= WHAT THIS TASK INVOLVES =
Transcribe exactly everything in the data below from the line containing "(filter (λ prev_p, prev_p ≤ p1) l)" down to the line containing "rewrite (bool_decide_eq_true_2 (v", both lines included and nothing further.
*** Opening of GIVEN DATA ***
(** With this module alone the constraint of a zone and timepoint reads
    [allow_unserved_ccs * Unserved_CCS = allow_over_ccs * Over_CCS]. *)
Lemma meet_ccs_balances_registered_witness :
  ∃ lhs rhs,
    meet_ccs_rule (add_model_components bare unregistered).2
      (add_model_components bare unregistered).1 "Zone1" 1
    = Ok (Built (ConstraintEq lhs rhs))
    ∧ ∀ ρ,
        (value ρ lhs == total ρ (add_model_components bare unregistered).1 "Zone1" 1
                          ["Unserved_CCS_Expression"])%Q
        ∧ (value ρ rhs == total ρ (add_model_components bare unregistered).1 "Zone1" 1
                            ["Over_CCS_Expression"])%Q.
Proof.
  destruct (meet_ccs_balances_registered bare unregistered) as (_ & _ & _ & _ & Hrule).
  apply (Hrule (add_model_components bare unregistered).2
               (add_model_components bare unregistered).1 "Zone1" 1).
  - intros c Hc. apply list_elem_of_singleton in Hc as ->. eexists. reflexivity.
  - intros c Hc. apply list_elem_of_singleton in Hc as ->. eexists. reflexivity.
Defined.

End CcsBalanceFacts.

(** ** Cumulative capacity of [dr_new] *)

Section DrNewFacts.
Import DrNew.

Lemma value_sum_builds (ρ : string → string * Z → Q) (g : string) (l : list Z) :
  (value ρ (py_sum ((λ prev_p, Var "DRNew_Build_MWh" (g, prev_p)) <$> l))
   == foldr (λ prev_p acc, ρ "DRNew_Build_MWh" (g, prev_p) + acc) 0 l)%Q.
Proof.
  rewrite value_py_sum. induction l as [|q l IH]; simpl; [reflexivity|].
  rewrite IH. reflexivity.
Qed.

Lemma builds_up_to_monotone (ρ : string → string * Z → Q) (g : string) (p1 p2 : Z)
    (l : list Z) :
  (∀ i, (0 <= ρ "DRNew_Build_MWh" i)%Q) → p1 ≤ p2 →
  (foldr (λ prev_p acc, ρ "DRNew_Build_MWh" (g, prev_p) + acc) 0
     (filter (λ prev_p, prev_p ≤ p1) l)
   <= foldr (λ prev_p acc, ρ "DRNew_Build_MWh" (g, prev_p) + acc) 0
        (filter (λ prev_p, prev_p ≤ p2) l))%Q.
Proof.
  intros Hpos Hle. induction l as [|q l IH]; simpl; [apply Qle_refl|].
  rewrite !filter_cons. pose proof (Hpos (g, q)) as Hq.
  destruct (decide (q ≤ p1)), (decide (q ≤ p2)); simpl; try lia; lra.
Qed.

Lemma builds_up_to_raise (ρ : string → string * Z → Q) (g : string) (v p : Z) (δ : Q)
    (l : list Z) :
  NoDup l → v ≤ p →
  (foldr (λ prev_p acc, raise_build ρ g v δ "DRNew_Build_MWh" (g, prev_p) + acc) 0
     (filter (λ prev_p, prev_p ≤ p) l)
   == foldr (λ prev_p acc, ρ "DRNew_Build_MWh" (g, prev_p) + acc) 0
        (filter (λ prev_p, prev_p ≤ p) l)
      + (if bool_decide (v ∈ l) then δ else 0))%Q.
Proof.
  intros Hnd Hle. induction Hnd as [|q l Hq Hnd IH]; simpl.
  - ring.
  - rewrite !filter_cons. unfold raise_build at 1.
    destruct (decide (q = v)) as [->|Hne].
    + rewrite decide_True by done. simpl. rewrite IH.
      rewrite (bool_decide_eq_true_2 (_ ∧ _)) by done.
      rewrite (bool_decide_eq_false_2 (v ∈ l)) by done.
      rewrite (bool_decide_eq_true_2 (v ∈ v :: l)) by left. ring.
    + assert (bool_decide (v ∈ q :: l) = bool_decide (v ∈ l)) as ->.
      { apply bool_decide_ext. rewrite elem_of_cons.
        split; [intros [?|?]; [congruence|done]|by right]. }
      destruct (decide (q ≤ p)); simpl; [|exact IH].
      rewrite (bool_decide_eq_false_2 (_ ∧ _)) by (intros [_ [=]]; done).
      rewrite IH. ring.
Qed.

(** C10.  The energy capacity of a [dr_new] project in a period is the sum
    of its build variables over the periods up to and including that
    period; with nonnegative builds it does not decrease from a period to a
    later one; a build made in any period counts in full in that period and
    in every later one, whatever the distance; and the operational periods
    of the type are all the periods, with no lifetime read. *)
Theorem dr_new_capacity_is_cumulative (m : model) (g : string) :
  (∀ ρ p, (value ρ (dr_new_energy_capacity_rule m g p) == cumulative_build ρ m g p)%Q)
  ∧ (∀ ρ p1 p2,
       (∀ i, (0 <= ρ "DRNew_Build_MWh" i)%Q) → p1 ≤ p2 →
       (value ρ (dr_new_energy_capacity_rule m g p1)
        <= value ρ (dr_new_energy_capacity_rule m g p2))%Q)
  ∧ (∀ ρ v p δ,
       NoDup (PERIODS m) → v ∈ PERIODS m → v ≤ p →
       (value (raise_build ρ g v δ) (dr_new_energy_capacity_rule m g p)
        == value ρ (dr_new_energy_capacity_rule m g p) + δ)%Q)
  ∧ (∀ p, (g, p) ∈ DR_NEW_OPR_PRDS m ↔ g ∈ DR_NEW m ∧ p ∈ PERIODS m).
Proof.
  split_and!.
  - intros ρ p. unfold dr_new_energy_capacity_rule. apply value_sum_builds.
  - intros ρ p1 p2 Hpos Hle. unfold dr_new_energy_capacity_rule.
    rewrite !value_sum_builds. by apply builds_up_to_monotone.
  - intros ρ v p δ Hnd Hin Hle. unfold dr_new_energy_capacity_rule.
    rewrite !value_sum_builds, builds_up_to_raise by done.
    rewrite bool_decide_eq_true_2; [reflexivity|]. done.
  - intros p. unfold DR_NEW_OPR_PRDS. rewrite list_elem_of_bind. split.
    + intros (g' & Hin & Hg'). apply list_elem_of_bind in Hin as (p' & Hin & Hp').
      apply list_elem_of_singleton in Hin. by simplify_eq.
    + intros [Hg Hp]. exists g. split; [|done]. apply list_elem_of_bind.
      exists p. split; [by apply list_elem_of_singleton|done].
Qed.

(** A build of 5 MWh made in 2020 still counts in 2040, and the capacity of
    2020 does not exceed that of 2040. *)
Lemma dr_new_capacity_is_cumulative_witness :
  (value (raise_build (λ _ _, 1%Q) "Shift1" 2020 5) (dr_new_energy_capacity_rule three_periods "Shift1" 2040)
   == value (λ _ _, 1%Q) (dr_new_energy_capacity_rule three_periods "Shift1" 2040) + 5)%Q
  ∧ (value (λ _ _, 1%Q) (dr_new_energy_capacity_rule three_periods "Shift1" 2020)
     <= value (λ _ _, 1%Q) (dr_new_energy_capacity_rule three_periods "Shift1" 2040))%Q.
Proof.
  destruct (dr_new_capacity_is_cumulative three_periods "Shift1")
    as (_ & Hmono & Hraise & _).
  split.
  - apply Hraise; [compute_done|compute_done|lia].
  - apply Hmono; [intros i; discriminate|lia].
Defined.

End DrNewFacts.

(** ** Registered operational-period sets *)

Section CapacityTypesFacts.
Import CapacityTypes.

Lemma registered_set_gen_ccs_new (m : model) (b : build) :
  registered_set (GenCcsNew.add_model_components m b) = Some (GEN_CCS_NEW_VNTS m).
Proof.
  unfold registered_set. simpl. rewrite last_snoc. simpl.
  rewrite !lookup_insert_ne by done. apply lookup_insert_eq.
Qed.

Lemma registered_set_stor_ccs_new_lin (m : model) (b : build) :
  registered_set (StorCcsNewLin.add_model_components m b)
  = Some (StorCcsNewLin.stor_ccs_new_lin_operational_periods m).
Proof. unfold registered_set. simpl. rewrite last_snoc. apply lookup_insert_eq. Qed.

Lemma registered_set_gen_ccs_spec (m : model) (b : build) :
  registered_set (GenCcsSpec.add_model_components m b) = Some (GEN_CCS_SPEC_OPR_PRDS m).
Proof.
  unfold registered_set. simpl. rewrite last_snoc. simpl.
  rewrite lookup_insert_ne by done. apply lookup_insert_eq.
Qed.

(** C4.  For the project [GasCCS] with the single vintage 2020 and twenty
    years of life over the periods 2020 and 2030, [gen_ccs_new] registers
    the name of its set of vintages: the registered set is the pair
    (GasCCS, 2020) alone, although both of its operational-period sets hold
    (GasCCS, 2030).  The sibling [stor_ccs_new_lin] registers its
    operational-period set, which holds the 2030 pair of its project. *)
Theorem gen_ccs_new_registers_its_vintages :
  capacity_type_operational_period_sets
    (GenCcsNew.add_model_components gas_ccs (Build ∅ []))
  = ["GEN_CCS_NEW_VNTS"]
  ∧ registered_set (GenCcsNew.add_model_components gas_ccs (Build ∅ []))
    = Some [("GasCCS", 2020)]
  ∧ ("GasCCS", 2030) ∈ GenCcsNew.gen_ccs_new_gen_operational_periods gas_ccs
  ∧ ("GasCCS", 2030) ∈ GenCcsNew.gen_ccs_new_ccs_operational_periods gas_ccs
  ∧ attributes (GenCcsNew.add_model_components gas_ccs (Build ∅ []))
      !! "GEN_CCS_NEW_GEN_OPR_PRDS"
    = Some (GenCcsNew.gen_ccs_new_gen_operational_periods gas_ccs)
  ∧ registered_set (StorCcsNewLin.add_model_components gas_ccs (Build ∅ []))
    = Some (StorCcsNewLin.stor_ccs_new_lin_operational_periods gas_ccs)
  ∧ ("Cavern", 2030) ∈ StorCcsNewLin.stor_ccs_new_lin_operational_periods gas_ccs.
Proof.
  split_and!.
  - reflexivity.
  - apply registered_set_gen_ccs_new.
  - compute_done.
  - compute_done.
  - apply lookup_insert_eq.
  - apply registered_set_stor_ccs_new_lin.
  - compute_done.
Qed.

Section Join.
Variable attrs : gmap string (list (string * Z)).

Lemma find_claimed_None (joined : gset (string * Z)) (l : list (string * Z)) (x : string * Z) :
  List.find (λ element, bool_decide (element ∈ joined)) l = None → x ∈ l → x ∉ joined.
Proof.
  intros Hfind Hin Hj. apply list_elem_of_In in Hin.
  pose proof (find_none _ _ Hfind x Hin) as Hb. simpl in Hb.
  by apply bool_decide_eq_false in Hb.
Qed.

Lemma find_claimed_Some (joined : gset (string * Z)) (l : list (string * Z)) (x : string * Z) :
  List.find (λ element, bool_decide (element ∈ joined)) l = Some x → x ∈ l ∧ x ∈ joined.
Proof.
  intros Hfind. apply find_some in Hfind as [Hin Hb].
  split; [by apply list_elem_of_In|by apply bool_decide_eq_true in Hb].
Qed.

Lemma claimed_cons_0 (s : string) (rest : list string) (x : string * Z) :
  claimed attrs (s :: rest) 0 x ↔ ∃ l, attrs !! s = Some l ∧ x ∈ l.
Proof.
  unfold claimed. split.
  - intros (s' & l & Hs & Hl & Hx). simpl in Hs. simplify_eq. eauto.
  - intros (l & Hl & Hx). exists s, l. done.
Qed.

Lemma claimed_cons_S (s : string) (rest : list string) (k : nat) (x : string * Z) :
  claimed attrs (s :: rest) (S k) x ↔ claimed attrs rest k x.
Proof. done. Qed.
*** Close of GIVEN DATA ***
= SOLUTION TO THIS TASK =
     (filter (λ prev_p, prev_p ≤ p1) l)
   <= foldr (λ prev_p acc, ρ "DRNew_Build_MWh" (g, prev_p) + acc) 0
        (filter (λ prev_p, prev_p ≤ p2) l))%Q.
Proof.
  intros Hpos Hle. induction l as [|q l IH]; simpl; [apply Qle_refl|].
  rewrite !filter_cons. pose proof (Hpos (g, q)) as Hq.
  destruct (decide (q ≤ p1)), (decide (q ≤ p2)); simpl; try lia; lra.
Qed.

Lemma builds_up_to_raise (ρ : string → string * Z → Q) (g : string) (v p : Z) (δ : Q)
    (l : list Z) :
  NoDup l → v ≤ p →
  (foldr (λ prev_p acc, raise_build ρ g v δ "DRNew_Build_MWh" (g, prev_p) + acc) 0
     (filter (λ prev_p, prev_p ≤ p) l)
   == foldr (λ prev_p acc, ρ "DRNew_Build_MWh" (g, prev_p) + acc) 0
        (filter (λ prev_p, prev_p ≤ p) l)
      + (if bool_decide (v ∈ l) then δ else 0))%Q.
Proof.
  intros Hnd Hle. induction Hnd as [|q l Hq Hnd IH]; simpl.
  - ring.
  - rewrite !filter_cons. unfold raise_build at 1.
    destruct (decide (q = v)) as [->|Hne].
    + rewrite decide_True by done. simpl. rewrite IH.
      rewrite (bool_decide_eq_true_2 (_ ∧ _)) by done.
      rewrite (bool_decide_eq_false_2 (v ∈ l)) by done.
      rewrite (bool_decide_eq_true_2 (v ∈ v :: l)) by left. ring.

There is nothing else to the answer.